A en croire le DG Etienne Utshudi, le résultat encourageant de l’exercice 2025, constitue pour chaque responsable une motivation réelle à multiplier les efforts, à peaufiner des stratégies communes afin de relever le défi d’atteinte des assignations budgétaires de l’exercice 2026 fixées à 5.474 milliards de Franc congolais dans la Loi de Finances de l’exercice 2026. 

Pour ce faire, il a été recommandé à la DGRAD, à la retraite stratégique du Ministère des Finances, outre l’atteinte de ces assignations, sept autres priorités stratégiques notamment, l’amélioration de l’ordonnancement et de recouvrement des recettes non fiscales. 

Pour lui, le niveau des recettes assignées à la DGRAD et, par ricochet aux services d’assiette, a déterminé l’organisation de cette cérémonie. En effet, la mobilisation des recettes dans le contexte qui est le nôtre, caractérisé par la guerre d’agression nous imposée injustement à l’Est du pays, constitue un réel défi à relever.

Soulignons que le pays traverse une période exigeante, combinant des défis sécuritaires et des enjeux majeurs de développement pour améliorer les conditions sociales des Congolais.
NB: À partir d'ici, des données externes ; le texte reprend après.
(* ===== verification/DriveMemory.v ===== *)
(** * The reference provider of the drive: internal/provider/memory

    memory.go (state, listings, directories, recursive sizes) and operations.go
    (copy, move, delete, operation records).  The provider is one record behind a
    mutex; every exported method runs as one step.

    - The clock is read as [now], once per call.
    - [range] over a Go map visits it in an order the language leaves open: the
      class [MapOrder] is that order, any permutation of the map.
    - [scopeObjectsLocked] creates the missing map of a scope; a scope without a
      map and one with an empty map are the same here. *)

From Stdlib Require Import ZArith Lia.
From S2P Require Import Prelude GoLib GoHash Errors DomainPath DomainIDs ObjectStore ObjectMemory GoJSON GoTime FileTypes.

Open Scope Z_scope.

(** The order in which [for k, v := range m] visits a map. *)
Class MapOrder := range_map : ∀ {A}, gmap gostring A → list (gostring * A).
Class MapOrderLaws `{MapOrder} : Prop := range_map_all : ∀ {A} (m : gmap gostring A), range_map m ≡ₚ map_to_list m.

(** [utf8.RuneStart], and the width of [utf8.DecodeLastRuneInString]. *)
Definition RuneStart (c : ascii) : bool := negb (is_cont c).

Fixpoint back_to_start (n : nat) (k : nat) (reversed : gostring) : nat :=
  match n, reversed with
  | S n, c :: reversed => if RuneStart c then S k else back_to_start n (S k) reversed
  | O, _ :: _ => S k
  | _, [] => k
  end.

Definition last_rune_width (s : gostring) : nat :=
  match reverse s with
  | [] => 0
  | c :: reversed =>
      if byte_val c <? 0x80 then 1
      else let k := back_to_start 3 1 reversed in
           if (snd (decode_rune (drop (length s - k) s)) =? k)%nat then k else 1
  end.

(** [candidateBase[:len(candidateBase)-size]] *)
Definition drop_last_rune (s : gostring) : gostring := take (length s - last_rune_width s) s.

Module DriveMemory.
Import FileTypes.

Definition OperationList : gostring := "list".
Definition OperationLookupChildren : gostring := "lookup_children".
Definition OperationStat : gostring := "stat".
Definition OperationCreateDirectory : gostring := "create_directory".
Definition OperationCreateUpload : gostring := "create_upload".
Definition OperationCompleteUpload : gostring := "complete_upload".
Definition OperationCompleteUploads : gostring := "complete_upload_batch".
Definition OperationAbortUpload : gostring := "abort_upload".
Definition OperationAbortUploads : gostring := "abort_upload_batch".
Definition OperationCreateDownload : gostring := "create_download".
Definition OperationUploadData : gostring := "upload_data".
Definition OperationDownloadData : gostring := "download_data".
Definition OperationCopy : gostring := "copy".
Definition OperationMove : gostring := "move".
Definition OperationDelete : gostring := "delete".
Dans le contexte de la vision du Chef de l’État, déclinée dans son discours d’investiture du 20 janvier 2024, il importe d’améliorer la communication interne et la conduite du changement, afin d’assurer l’appropriation de ces protocoles d’accord et assurer leur vulgarisation pour une bonne exécution.

A cet effet, une évaluation sera faite chaque mois et un rapport périodique sera communiqué à la tutelle et qui devra renseigner les étapes franchies, les progrès réalisés dans la mise en œuvre de nos engagements, en vue de la réalisation des résultats tangibles et mesurables qui en découleront.